Y'KNOW, THE SHOW IS NOT TITLED "THE MOLE":  So who was responsible for leaking to SurvivorSuck the remarkably accurate boot orders for the two Russell Hantz seasons?  Russell Hantz himself, who may now find himself liable for up to $5m in liquidated damages.  (The Russell v. Boston Rob season begins in two weeks.)

And there are now reports (denied, but we'll see) that a future season will feature Richard Hatch v.

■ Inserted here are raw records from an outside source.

Definition event_members (event : TelemetryAuditEvent) : list (string * json) := [
  ("event_id", JString (uuid_str (event_id event))); ("timestamp", JString (isoformat_utc (occurred_at event)));
  ("service_name", JString (service_name event)); ("event_name", JString (event_name event));
  ("actor_identity", JString (actor_identity event)); ("outcome", JString (outcome event));
  ("reason", optional_text (reason event));
  ("receipt_id", from_option (fun u => JString (uuid_str u)) JNull (event_receipt_id event));
  ("message_id", optional_text (event_packet_id event));
  ("job_id", from_option (fun u => JString (uuid_str u)) JNull (event_job_id event));
  ("event_data", JObject (event_data event))]%string.

(** The declared bounds of the query parameter are checked before the handler runs. *)
Definition get_audit_events (limit : Z) (authorization : option string) : handler (list (list (string * json))) :=
  if negb ((1 <=? limit) && (limit <=? 100)) then Throw (HTTPException 422 "limit")
  else
    identity ← pure (_bearer_identity authorization settings);
    if negb (bool_decide (identity = "administrator"%string)) then
      Throw (HTTPException 403 "administrator permission required")
    else guard_database (
      events ← transact (list_audit_events limit);
      mret (map event_members events)).

(** [SELECT 1] and [PING]. *)
Definition probe_database : action system () := in_database (mret ()).
Definition probe_redis : action system bool := in_redis (mret true).

Definition suppress (p : handler bool) : handler bool := try_except p (fun _ => mret false).

Definition readiness : handler response :=
  postgresql ← suppress (perform probe_database ;; mret true);
  redis_up ← suppress (perform probe_redis);
  let ready := postgresql && redis_up in
  respond (if (ready : bool) then 200 else 503)
    [("status", JString (if ready then "ready" else "not_ready"));
     ("dependencies", JObject [("postgresql", JBool postgresql); ("redis", JBool redis_up)])]%string.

Jonny Fairplay. It would be a third season for each, and it would not surprise me in the least to find the producers willing to ignore Hatch's in-game naked assault on Susan Hawk (and his criminal record, obvs) and Fairplay's essentially quitting his second season .. because, hey, familiarity=ratings.

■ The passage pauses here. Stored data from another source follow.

(* ===== verification/SystemExample.v ===== *)
(** * A concrete system

    A clock, identifiers, settings and a request on which the theorems about the whole system are
    evaluated, and the empty system they start from. *)
From S2P Require Import Prelude PyFormat Sha256 Uuid PyText Json Codec Sql Schema Session Repository RepositoryInv RepositorySafe.
From S2P Require Import RepositoryExample RepositoryAccept RepositoryProps RepositoryQuiet Redis Queue QueueSpec QueueProps.
From S2P Require Import Metrics Config Gateway GroundApi Worker Linked.
From Stdlib Require Import SpecFloat Ascii.

Open Scope Z_scope.

Section Fresh.
Context `{SqlEngine} `{!SqlLaws} `{Env} `{RedisServer} `{!RedisLaws} `{interpreter : Interpreter}.

(** Freshly created tables and an empty server. *)
Lemma fresh_system s :
  tables_of s = create_schema -> (forall k, value_at (redis s) k = None) -> sys_ok s.
Proof.
  intros Ht Hr. split; rewrite Ht; [apply consistent_start| |].
  - split; intros k r; unfold create_schema; cbn [jobs packets]; by rewrite row_at_create.
  - exists no_work. split; [by apply empty_queue|]. split; [intros m Hm; by apply elem_of_nil in Hm|].
    intros k j. unfold create_schema; cbn [jobs]. by rewrite row_at_create.
Qed.
End Fresh.

Module SystemExample.
#[local] Existing Instance cpython.
#[local] Existing Instance MapRedis.server.
#[local] Existing Instance MapRedis.laws.

(** A clock that ticks once a second and version 4 identifiers, the last of which repeats. *)
#[export] Instance world_env : Env := {|
  clock := fun n => 1_784_203_201_000_000 + 1_000_000 * Z.of_nat n;
  uuid4 := fun n => 0x0b5d1e3a77f14c0e9a51c3d2e4f50000 + Z.min 1_000 (Z.of_nat n)
|}.
#[export] Instance world_uuids : UuidLaws.
Proof. intros n. cbn. unfold uuid_max. lia. Qed.

Definition settings : GroundSettings := {|
  ground_database_url := "postgresql"; ground_redis_url := "redis"; vendor_token := "vendor";
  operator_token := "operator"; admin_token := "admin"; max_telemetry_body_bytes := 1_024;
  processing_maximum_attempts := 3 |}%string.
Definition worker_settings : WorkerSettings := {|
  worker_database_url := "postgresql"; worker_redis_url := "redis"; claim_timeout_seconds := 2 |}%string.

Lemma settings_ok : ground_settings_ok settings.
Proof. apply (proj1 (ground_post_init_ok settings settings)). vm_compute. reflexivity. Qed.

Definition golden_request : request := {|
  x_vendor_token := Some "vendor"; x_request_id := Some "7d1b0a5c-e2d8-4d53-b4ce-4c1e5a0f0001";
  header_content_length := Some "28"; header_content_type := Some "application/octet-stream";
  body_stream := [example_raw] |}%string.

Definition start : system := mk_system (mk_world create_schema 0 0) (∅ : gmap string redis_value) ∅ 0 0.

Definition no_text (e : exn) : string := "".

Lemma start_ok : sys_ok start.
Proof. apply fresh_system; [reflexivity|]. intros k. exact (lookup_empty (K:=string) (M:=gmap string) (A:=redis_value) k). Qed.

(** Identifiers drawn later are not in tables whose keys are smaller. *)
Definition keys_smaller {R} (n : nat) (t : gmap uuid R) : bool := forallb (fun kr => kr.1 <? uuid4 n) (map_to_list t).

Lemma keys_smaller_fresh {R} n i (t : gmap uuid R) : keys_smaller n t = true -> (n <= i)%nat -> t !! uuid4 i = None.
Proof.
  intros Hb Hi. destruct (t !! uuid4 i) as [r|] eqn:Ht; [|done]. exfalso.
  apply elem_of_map_to_list, list_elem_of_In in Ht. unfold keys_smaller in Hb. rewrite forallb_forall in Hb.
  specialize (Hb _ Ht). cbn in Hb. bool_to_prop. lia.
Qed.

Lemma fresh_world w :
  keys_smaller (uuid_draws w) (receipts (db w)) && keys_smaller (uuid_draws w) (jobs (db w)) &&
  keys_smaller (uuid_draws w) (events (db w)) = true -> fresh_uuids w.
Proof.
  intros [[Hr Hj]%andb_true_iff He]%andb_true_iff i Hi. repeat split; (eapply keys_smaller_fresh; [done|lia]).
Qed.
End SystemExample.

added: Andy Denhart has the CBS statement, which makes one think they may not be suing. (Reworded to avoid choosing between CBS's and CBS'.)

Monday, January 31, 2011

CAN KING GEORGE DANCE THE BLACK SWAN IN A DREAM WITHIN A DREAM WHILE MAKING THOUSANDS OF FRIENDS, HIGH ON CRYSTAL METH AND ONE-HANDED?   AMC Theaters are again running a two-day Best Picture Showcase splitting the ten films between on February 19 and 26, and selected cities also have the option of the single-day, twenty-three hour marathon of all ten film in a row starting with Toy Story 3 at 10am and culminating with The King's Speech beginning at 7:05 the following morning.  (Particularly cruel, or appropriate: Inception at 2am.)
FRIDAY GRAMMAR RODEO, MONDAY EDITION: This very special Monday episode of Friday Grammar Rodeo is brought to you by a friendly but stalemated dispute between two lawyers concerning the necessity of a comma. Please tell me which of the following constructions is correct (noting that the second entry uses a comma after the third word):
  1. He thinks that if he asks for directions, his membership in the brotherhood of men will be revoked. He would rather be lost.
  2. He thinks that, if he asks for directions, his membership in the brotherhood of men will be revoked. He would rather be lost.
I won't tell you which one I favor, because you'll just vote against me out of spite. And yet I trust your collective opinion, which is a mystery unto itself.
RUNTIME ERROR: While waiting for True Grit* to start, Spacewoman and I were treated to the trailer for Jake Gyllenhaaal's upcoming thriller, Source Code, about a top-secret government technology that allows Person A to take over Person B's body for the last eight minutes of Person B's life. Gyllenhaaaal is forced to relive the same eight minutes of some guy's life again and again to avert a terrorist attack and to woo Katie Holmes's stand-in. It's kind of Groundhog Hard: With a Vengeance, I guess.

Is the eight-minute limitation the most arbitrary central plot contrivance ever concocted? Why eight minutes? After that, the Fetzer valve runs out of 3-in-one oil and gauze pads? The midichlorians get restless? Just enough time for Gyllenhaaaaal's Eight-Minute Abs video? Dumb, dumb, dumb.

*Loads of fun.

Sunday, January 30, 2011

SOME PEOPLE CAN READ WAR AND PEACE AND COME AWAY THINKING IT'S A SIMPLE ADVENTURE STORY. OTHERS CAN READ THE INGREDIENTS ON A CHEWING GUM WRAPPER AND UNLOCK THE SECRETS OF THE UNIVERSE:   Gene Hackman turns 81 today, which is a good enough reason to link to this PopWatch item asking whether he, Robert Redford (74) or Warren Beatty (73) will ever act again.
OR GET OFF THE POT: Via SomethingAwful, the least essential Wikipedia page of all -- "defecation postures."